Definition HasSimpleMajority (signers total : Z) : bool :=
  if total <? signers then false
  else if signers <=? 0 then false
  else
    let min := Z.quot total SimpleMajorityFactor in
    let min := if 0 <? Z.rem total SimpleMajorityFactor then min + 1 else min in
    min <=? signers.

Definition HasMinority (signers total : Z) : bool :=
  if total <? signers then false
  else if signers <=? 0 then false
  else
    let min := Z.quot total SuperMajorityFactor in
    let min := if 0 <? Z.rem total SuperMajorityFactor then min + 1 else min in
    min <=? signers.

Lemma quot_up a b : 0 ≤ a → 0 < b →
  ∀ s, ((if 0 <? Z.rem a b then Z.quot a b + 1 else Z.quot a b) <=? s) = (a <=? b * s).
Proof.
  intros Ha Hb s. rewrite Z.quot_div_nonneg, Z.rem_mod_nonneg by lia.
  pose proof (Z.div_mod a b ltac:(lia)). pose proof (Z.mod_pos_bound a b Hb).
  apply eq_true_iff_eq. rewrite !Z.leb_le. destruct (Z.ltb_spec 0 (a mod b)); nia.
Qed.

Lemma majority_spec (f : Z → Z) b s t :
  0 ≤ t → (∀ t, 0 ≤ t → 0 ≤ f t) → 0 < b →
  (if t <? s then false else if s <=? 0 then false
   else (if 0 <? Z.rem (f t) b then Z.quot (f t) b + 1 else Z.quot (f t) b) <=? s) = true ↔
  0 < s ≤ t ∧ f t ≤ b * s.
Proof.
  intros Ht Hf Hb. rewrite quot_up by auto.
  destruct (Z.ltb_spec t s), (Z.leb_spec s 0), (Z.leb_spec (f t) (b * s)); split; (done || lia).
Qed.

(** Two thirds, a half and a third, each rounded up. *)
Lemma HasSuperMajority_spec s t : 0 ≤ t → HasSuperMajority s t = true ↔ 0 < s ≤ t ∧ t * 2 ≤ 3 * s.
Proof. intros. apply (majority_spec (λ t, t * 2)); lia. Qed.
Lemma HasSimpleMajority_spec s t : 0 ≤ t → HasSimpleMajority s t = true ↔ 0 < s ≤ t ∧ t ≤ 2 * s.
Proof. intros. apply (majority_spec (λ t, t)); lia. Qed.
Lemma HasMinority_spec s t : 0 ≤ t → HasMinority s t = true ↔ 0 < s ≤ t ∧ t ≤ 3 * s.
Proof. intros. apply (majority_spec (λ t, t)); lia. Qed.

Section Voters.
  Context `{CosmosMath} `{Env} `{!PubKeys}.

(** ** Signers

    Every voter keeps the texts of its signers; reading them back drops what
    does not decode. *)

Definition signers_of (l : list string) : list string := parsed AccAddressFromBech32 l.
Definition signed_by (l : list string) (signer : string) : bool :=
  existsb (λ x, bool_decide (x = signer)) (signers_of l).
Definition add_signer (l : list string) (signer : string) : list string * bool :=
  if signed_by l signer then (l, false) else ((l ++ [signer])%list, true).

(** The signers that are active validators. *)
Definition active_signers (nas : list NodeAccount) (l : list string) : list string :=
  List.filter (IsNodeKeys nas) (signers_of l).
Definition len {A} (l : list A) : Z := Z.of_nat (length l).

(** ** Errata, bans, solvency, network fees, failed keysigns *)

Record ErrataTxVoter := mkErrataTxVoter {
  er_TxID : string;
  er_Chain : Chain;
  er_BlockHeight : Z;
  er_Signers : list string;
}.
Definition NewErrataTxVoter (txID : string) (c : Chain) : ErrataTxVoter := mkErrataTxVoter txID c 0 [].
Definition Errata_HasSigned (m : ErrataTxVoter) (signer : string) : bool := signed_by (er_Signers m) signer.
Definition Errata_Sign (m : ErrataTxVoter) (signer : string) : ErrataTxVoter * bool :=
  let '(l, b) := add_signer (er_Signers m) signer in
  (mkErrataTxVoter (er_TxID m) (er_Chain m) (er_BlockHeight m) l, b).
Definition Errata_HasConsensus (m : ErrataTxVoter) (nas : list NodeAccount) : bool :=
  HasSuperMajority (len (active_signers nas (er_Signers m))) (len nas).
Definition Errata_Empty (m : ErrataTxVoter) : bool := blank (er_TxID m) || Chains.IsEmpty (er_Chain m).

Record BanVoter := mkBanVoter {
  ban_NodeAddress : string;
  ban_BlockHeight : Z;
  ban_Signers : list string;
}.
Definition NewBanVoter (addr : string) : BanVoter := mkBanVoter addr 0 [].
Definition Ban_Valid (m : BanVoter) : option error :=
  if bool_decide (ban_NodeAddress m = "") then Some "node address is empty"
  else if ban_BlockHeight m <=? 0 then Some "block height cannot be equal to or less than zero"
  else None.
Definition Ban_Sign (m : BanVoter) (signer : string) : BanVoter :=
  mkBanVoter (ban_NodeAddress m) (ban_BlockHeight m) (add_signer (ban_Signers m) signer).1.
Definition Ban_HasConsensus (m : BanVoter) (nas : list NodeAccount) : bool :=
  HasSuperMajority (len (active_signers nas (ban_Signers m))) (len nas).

********

Task statement ▸ Show each line of the data that contains the string "mkBanVoter".

Answer to this problem ▸
Record BanVoter := mkBanVoter {
Definition NewBanVoter (addr : string) : BanVoter := mkBanVoter addr 0 [].
  mkBanVoter (ban_NodeAddress m) (ban_BlockHeight m) (add_signer (ban_Signers m) signer).1.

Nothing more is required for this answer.